Re: Postgres-R: internal messaging

From: Markus Wanner <markus(at)bluegap(dot)ch>
To: Markus Wanner <markus(at)bluegap(dot)ch>, PostgreSQL-development Hackers <pgsql-hackers(at)postgresql(dot)org>
Subject: Re: Postgres-R: internal messaging
Date: 2008-07-23 10:31:31
Message-ID: 48870883.9040807@bluegap.ch
Views: Raw Message | Whole Thread | Download mbox | Resend email
Thread:
Lists: pgsql-hackers

Hi Alexey,

thanks for your feedback, these are interesting points.

Alexey Klyukin wrote:
> In Replicator we avoided the need for postmaster to read/write backend's
> shmem data by using it as a signal forwarder. When a backend wants to
> inform a special process (i.e. queue monitor) about replication-related
> event (such as commit) it sends SIGUSR1 to Postmaster with a related
> "reason" flag and the postmaster upon receiving this signal forwards
> it to the destination process. Termination of backends and special
> processes are handled by the postmaster itself.

Hm.. how about larger data chunks, like change sets? In Postgres-R,
those need to travel between the backends and the replication manager,
which then sends it to the GCS.

> Hm...what would happen with the new data under heavy load when the queue
> would eventually be filled with messages, the relevant transactions
> would be aborted or they would wait for the manager to release the queue
> space occupied by already processed messages? ISTM that having a fixed
> size buffer limits the maximum transaction rate.

That's why the replication manager is a very simple forwarder, which
does not block messages, but consumes them immediately from shared
memory. It already features a message cache, which holds messages it
cannot currently forward to a backend, because all backends are busy.

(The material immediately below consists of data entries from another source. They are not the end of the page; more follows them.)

(** C9 at concrete stores.  Address 2: a wrapper of level 1.  Address 3:
    a wrapper of level 2.  Address 4: a wrapper of level 1 that was
    constructed dead.  In the first store level 2 has ended and level 1 is
    active; in the second store both levels have ended, so that every
    wrapper is dead. *)
Lemma C9_copy_compares_optional_levels_witness :
  let w1 := store_after (@makeTensorWrapper demo_host (TensorRef 0) 1) w_demo in
  let w2 := store_after (@makeTensorWrapper demo_host (TensorRef 1) 2) w1 in
  let w3 := store_after (@makeTensorWrapperPtr demo_host (TensorRef 0) 1 false) w2 in
  let w4 := store_after (markDead (LevelHandle 2)) w3 in
  let w5 := store_after (markDead (LevelHandle 1)) w4 in
  (@copy_wrapper_tensor_ demo_host (TensorRef 4) (TensorRef 3) false w4
   = dense_copy_ (TensorRef 0) (TensorRef 1) false w4)
  /\ (@copy_wrapper_tensor_ demo_host (TensorRef 2) (TensorRef 4) false w4
      = Ok (TensorRef 2, warned w4 copy_warning))
  /\ (@copy_wrapper_tensor_ demo_host (TensorRef 2) (TensorRef 3) false w5
      = dense_copy_ (TensorRef 0) (TensorRef 1) false w5).
Proof.
  cbv zeta.
  set (w4 := store_after (markDead (LevelHandle 2)) _).
  set (w5 := store_after (markDead (LevelHandle 1)) w4).
  assert (H2 : exists a, proxy_view w4 (TensorRef 2) = Some a
                         /\ alive_in w4 a = true)
    by (eexists; split; vm_compute; reflexivity).
  assert (H3 : exists a, proxy_view w4 (TensorRef 3) = Some a
                         /\ alive_in w4 a = false /\ value_ a = TensorRef 1)
    by (eexists; split; [|split]; vm_compute; reflexivity).
  assert (H4 : exists a, proxy_view w4 (TensorRef 4) = Some a
                         /\ alive_in w4 a = false /\ value_ a = TensorRef 0)
    by (eexists; split; [|split]; vm_compute; reflexivity).
  assert (H2' : exists a, proxy_view w5 (TensorRef 2) = Some a
                          /\ alive_in w5 a = false /\ value_ a = TensorRef 0)
    by (eexists; split; [|split]; vm_compute; reflexivity).
  assert (H3' : exists a, proxy_view w5 (TensorRef 3) = Some a
                          /\ alive_in w5 a = false /\ value_ a = TensorRef 1)
    by (eexists; split; [|split]; vm_compute; reflexivity).
  destruct H2 as (a2 & Hv2 & Hl2), H3 as (a3 & Hv3 & Hd3 & Hu3),
    H4 as (a4 & Hv4 & Hd4 & Hu4), H2' as (a2' & Hv2' & Hd2' & Hu2'),
    H3' as (a3' & Hv3' & Hd3' & Hu3').
  destruct (@C9_copy_compares_optional_levels demo_host
              (TensorRef 4) (TensorRef 3) false w4 a4 a3 Hv4 Hv3)
    as [Hdead _].
  destruct (Hdead Hd4 Hd3) as [_ Hcopy].
  destruct (@C9_copy_compares_optional_levels demo_host
              (TensorRef 2) (TensorRef 4) false w4 a2 a4 Hv2 Hv4)
    as [_ Hmixed].
  destruct (Hmixed ltac:(rewrite Hl2, Hd4; reflexivity)) as (_ & Hwarn & _).
  destruct (@C9_copy_compares_optional_levels demo_host
              (TensorRef 2) (TensorRef 3) false w5 a2' a3' Hv2' Hv3')
    as [Hdead' _].
  destruct (Hdead' Hd2' Hd3') as [_ Hcopy'].
  rewrite Hu4, Hu3 in Hcopy. rewrite Hu2', Hu3' in Hcopy'.
  split; [exact Hcopy|]. split; [exact Hwarn | exact Hcopy'].
Defined.
(** * goflagconfig: a typed configuration registry with a text file codec

    A shallow embedding of [config.go] (package [goflagconfig]).  Go strings
    are byte sequences and are modelled by [string]; the Go maps [formal] and
    [actual] are [gmap string Config]; the storage cells that the bound
    variables live in form an explicit heap, because every [Value] is a
    pointer to such a cell and [Set] mutates it in place.  A method takes
    its receiver and the world (heap, standard output, files) and returns
    them; a panic is an outcome of its own.  The routines of [strings],
    [strconv] and [bufio] that the package calls are written out from their
    Go definitions; the floating-point ones ([ParseFloat], [FormatFloat])
    and those of [time] are parameters. *)

From Stdlib Require Import ZArith Ascii String Floats.
From stdpp Require Import gmap strings list fin_maps sorting.

Local Open Scope string_scope.
Local Open Scope Z_scope.

(** ** Bytes *)

Definition byte_of (c : ascii) : Z := Z.of_N (N_of_ascii c).

Definition LF : ascii := "010"%char.
Definition quote : ascii := "034"%char.

(** ** Package [strings] *)

(** [strings.Index(s, substr)]: byte offset of the first occurrence, or -1. *)
Definition strings_Index (s substr : string) : Z :=
  match String.index 0 substr s with
  | Some n => Z.of_nat n
  | None => -1
  end.

(** [s[:n]] for [0 <= n <= len(s)]. *)
Definition slice_to (s : string) (n : Z) : string :=
  String.substring 0 (Z.to_nat n) s.

(** The number of bytes of [s] that are [c]. *)
Fixpoint count_byte (c : ascii) (s : string) : nat :=
  match s with
  | EmptyString => 0%nat
  | String a s' => ((if Ascii.eqb a c then 1 else 0) + count_byte c s')%nat
  end.

(** [strings.Split(s, sep)] for a one-byte separator: the pieces between
    consecutive occurrences of [sep], one more piece than occurrences. *)
Fixpoint Split_go (sep : ascii) (cur : string) (s : string) : list string :=
  match s with
  | EmptyString => [String.rev cur]
  | String c s' =>
      if Ascii.eqb c sep then String.rev cur :: Split_go sep "" s'
      else Split_go sep (String c cur) s'
  end.

Definition strings_Split (s : string) (sep : ascii) : list string :=
  Split_go sep "" s.

(** The six ASCII bytes of [asciiSpace]: \t \n \v \f \r and space. *)
Definition asciiSpace (c : ascii) : bool :=
  let b := byte_of c in ((9 <=? b) && (b <=? 13)) || (b =? 32).

(** [unicode.IsSpace] on the UTF-8 encoding of a rune above U+007F:
    U+0085 and U+00A0 take two bytes; U+1680, U+2000..U+200A, U+2028,
    U+2029, U+202F, U+205F and U+3000 take three. *)
Definition isSpace2 (c0 c1 : ascii) : bool :=
  (byte_of c0 =? 194) && ((byte_of c1 =? 133) || (byte_of c1 =? 160)).

Definition isSpace3 (c0 c1 c2 : ascii) : bool :=
  let b0 := byte_of c0 in let b1 := byte_of c1 in let b2 := byte_of c2 in
  ((b0 =? 225) && (b1 =? 154) && (b2 =? 128))
  || ((b0 =? 226) && (b1 =? 128)
      && (((128 <=? b2) && (b2 <=? 138)) || (b2 =? 168) || (b2 =? 169) || (b2 =? 175)))
  || ((b0 =? 226) && (b1 =? 129) && (b2 =? 159))
  || ((b0 =? 227) && (b1 =? 128) && (b2 =? 128)).

(** [strings.TrimLeftFunc(s, unicode.IsSpace)]: drop leading white-space
    runes.  A leading rune is decoded from the front of the string. *)
Fixpoint trimLeftSpace (s : string) : string :=
  match s with
  | EmptyString => ""
  | String c0 s1 =>
      if asciiSpace c0 then trimLeftSpace s1
      else match s1 with
           | EmptyString => s
           | String c1 s2 =>
               if isSpace2 c0 c1 then trimLeftSpace s2
               else match s2 with
                    | EmptyString => s
                    | String c2 s3 =>
                        if isSpace3 c0 c1 c2 then trimLeftSpace s3 else s
                    end
           end
  end.

(** [strings.TrimRightFunc(s, unicode.IsSpace)], on the reversed string: the
    last rune is white space exactly when the string ends with one of the
    encodings above, which read backwards here. *)
Fixpoint trimRightSpace_rev (r : string) : string :=
  match r with
  | EmptyString => ""
  | String c0 r1 =>
      if asciiSpace c0 then trimRightSpace_rev r1
      else match r1 with
           | EmptyString => r
           | String c1 r2 =>
               if isSpace2 c1 c0 then trimRightSpace_rev r2
               else match r2 with
                    | EmptyString => r
                    | String c2 r3 =>
                        if isSpace3 c2 c1 c0 then trimRightSpace_rev r3 else r
                    end
           end
  end.

(** [strings.TrimSpace(s)]. *)
Definition strings_TrimSpace (s : string) : string :=
  String.rev (trimRightSpace_rev (String.rev (trimLeftSpace s))).

Definition in_cutset (cutset : string) (c : ascii) : bool :=
  existsb (Ascii.eqb c) (list_ascii_of_string cutset).

Fixpoint trimLeftBytes (cutset : string) (s : string) : string :=
  match s with
  | EmptyString => ""
  | String c s' => if in_cutset cutset c then trimLeftBytes cutset s' else s
  end.

(** [strings.Trim(s, cutset)] for a cutset of ASCII bytes: every leading and
    every trailing byte that occurs in the cutset is removed. *)
Definition strings_Trim (s cutset : string) : string :=
  trimLeftBytes cutset
    (String.rev (trimLeftBytes cutset (String.rev s))).

(** Every byte of [a] is in the cutset. *)
Definition all_in_cutset (cutset a : string) : Prop :=
  forall c, In c (list_ascii_of_string a) -> in_cutset cutset c = true.

(** [t] does not begin with a byte of the cutset. *)
Definition head_not_in_cutset (cutset t : string) : Prop :=
  match t with
  | String c _ => in_cutset cutset c = false
  | EmptyString => True
  end.

(** ** Errors *)

Inductive strconv_Err : Type :=
  | ErrSyntax
  | ErrRange
  | ErrBase (base : Z)
  | ErrBitSize (bitSize : Z).

(** Go [error] values that the package can return: [*strconv.NumError] and
    the [errors.New] strings of package [time]. *)
Inductive error : Type :=
  | NumError (Func Num : string) (Err : strconv_Err)
  | errorString (msg : string).

(** ** Package [strconv] *)

(** [strconv.ParseBool]. *)
Definition strconv_ParseBool (str : string) : bool * option error :=
  if existsb (String.eqb str) ["1"; "t"; "T"; "true"; "TRUE"; "True"] then (true, None)
  else if existsb (String.eqb str) ["0"; "f"; "F"; "false"; "FALSE"; "False"] then (false, None)
  else (false, Some (NumError "ParseBool" str ErrSyntax)).

(** [strconv.FormatBool]. *)
Definition strconv_FormatBool (b : bool) : string :=
  if b then "true" else "false".

Definition IntSize : Z := 64.
Definition maxUint64 : Z := 2 ^ 64 - 1.

(** [lower(c) = c | ('x' - 'X')]. *)
Definition lower (c : Z) : Z := Z.lor c 32.

(** The digit loop of [ParseUint] over the bytes of [s], with the running
    value [n] and the [underscores] flag.  [inr (v, e)] is an early return
    of value [v] with error kind [e]. *)
Fixpoint ParseUint_loop (base : Z) (base0 : bool) (cutoff maxVal : Z)
    (s : string) (n : Z) (underscores : bool) : (Z * bool) + (Z * strconv_Err) :=
  match s with
  | EmptyString => inl (n, underscores)
  | String ch s' =>
      let c := byte_of ch in
      if (c =? 95) && base0 then
        ParseUint_loop base base0 cutoff maxVal s' n true
      else
        let digit :=
          if (48 <=? c) && (c <=? 57) then Some (c - 48)
          else if (97 <=? lower c) && (lower c <=? 122) then Some (lower c - 97 + 10)
          else None in
        match digit with
        | None => inr (0, ErrSyntax)
        | Some d =>
            if base <=? d then inr (0, ErrSyntax)
            else if cutoff <=? n then inr (maxVal, ErrRange)
            else
              let n := n * base in
              let n1 := (n + d) mod 2 ^ 64 in
              if (n1 <? n) || (maxVal <? n1) then inr (maxVal, ErrRange)
              else ParseUint_loop base base0 cutoff maxVal s' n1 underscores
        end
  end.

(** [underscoreOK]: underscores may only separate digits or follow the base
    prefix.  [saw] is the last character class seen: [94] for the beginning,
    [48] for a digit, [95] for an underscore, [33] for anything else. *)
Fixpoint underscoreOK_loop (hex : bool) (s : string) (saw : Z) : bool :=
  match s with
  | EmptyString => negb (saw =? 95)
  | String ch s' =>
      let c := byte_of ch in
      if ((48 <=? c) && (c <=? 57))
         || (hex && (97 <=? lower c) && (lower c <=? 102))
      then underscoreOK_loop hex s' 48
      else if c =? 95 then
        if negb (saw =? 48) then false else underscoreOK_loop hex s' 95
      else if saw =? 95 then false
      else underscoreOK_loop hex s' 33
  end.

Definition is_base_letter (c : ascii) : bool :=
  let l := lower (byte_of c) in (l =? 98) || (l =? 111) || (l =? 120).

Definition underscoreOK (s : string) : bool :=
  let s :=
    match s with
    | String c s' => if (byte_of c =? 45) || (byte_of c =? 43) then s' else s
    | EmptyString => s
    end in
  match s with
  | String c0 (String c1 s') =>
      if (byte_of c0 =? 48) && is_base_letter c1
      then underscoreOK_loop (lower (byte_of c1) =? 120) s' 48
      else underscoreOK_loop false s 94
  | _ => underscoreOK_loop false s 94
  end.

(** [strconv.ParseUint(s, base, bitSize)]. *)
Definition strconv_ParseUint (s : string) (base bitSize : Z) : Z * option error :=
  let fnParseUint := "ParseUint" in
  match s with
  | EmptyString => (0, Some (NumError fnParseUint s ErrSyntax))
  | String c0 rest =>
      let base0 := base =? 0 in
      let s0 := s in
      let prefixed : option (Z * string) :=
        if (2 <=? base) && (base <=? 36) then Some (base, s)
        else if base =? 0 then
          if byte_of c0 =? 48 then
            match rest with
            | String c1 (String c2 s2) =>
                let l := lower (byte_of c1) in
                if l =? 98 then Some (2, String c2 s2)
                else if l =? 111 then Some (8, String c2 s2)
                else if l =? 120 then Some (16, String c2 s2)
                else Some (8, rest)
            | _ => Some (8, rest)
            end
          else Some (10, s)
        else None in
      match prefixed with
      | None => (0, Some (NumError fnParseUint s0 (ErrBase base)))
      | Some (base, s) =>
          let bitSize := if bitSize =? 0 then IntSize else bitSize in
          if (bitSize <? 0) || (64 <? bitSize)
          then (0, Some (NumError fnParseUint s0 (ErrBitSize bitSize)))
          else
            let cutoff := maxUint64 / base + 1 in
            let maxVal := 2 ^ bitSize - 1 in
            match ParseUint_loop base base0 cutoff maxVal s 0 false with
            | inr (v, e) => (v, Some (NumError fnParseUint s0 e))
            | inl (n, underscores) =>
                if underscores && negb (underscoreOK s0)
                then (0, Some (NumError fnParseUint s0 ErrSyntax))
                else (n, None)
            end
      end
  end.

(** Conversion of a [uint64] bit pattern to [int64]. *)
Definition to_int64 (u : Z) : Z :=
  let u := u mod 2 ^ 64 in if u <? 2 ^ 63 then u else u - 2 ^ 64.

(** Conversion of an [int64] to [uint64]. *)
Definition to_uint64 (i : Z) : Z := i mod 2 ^ 64.

(** The error kind of a [*NumError] whose [Err] is not [ErrRange]. *)
Definition not_ErrRange (e : option error) : option strconv_Err :=
  match e with
  | Some (NumError _ _ ErrRange) => None
  | Some (NumError _ _ k) => Some k
  | _ => None
  end.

And it takes care to only send change sets to helper backend which are
not busy and can consume the process the remote transaction immediately.
That way, I don't think the limit on shared memory is the bottleneck.
However, I didn't measure.

WRT waiting vs aborting: I think at the moment I don't handle this
situation gracefully. I've never encountered it. ;-) But I think the
simpler option is letting the sender wait until there is enough room in
the queue for its message. To avoid deadlocks, each process should
consume its messages, before trying to send one. (Which is done
correctly only for the replication manager ATM, not for the backends, IIRC).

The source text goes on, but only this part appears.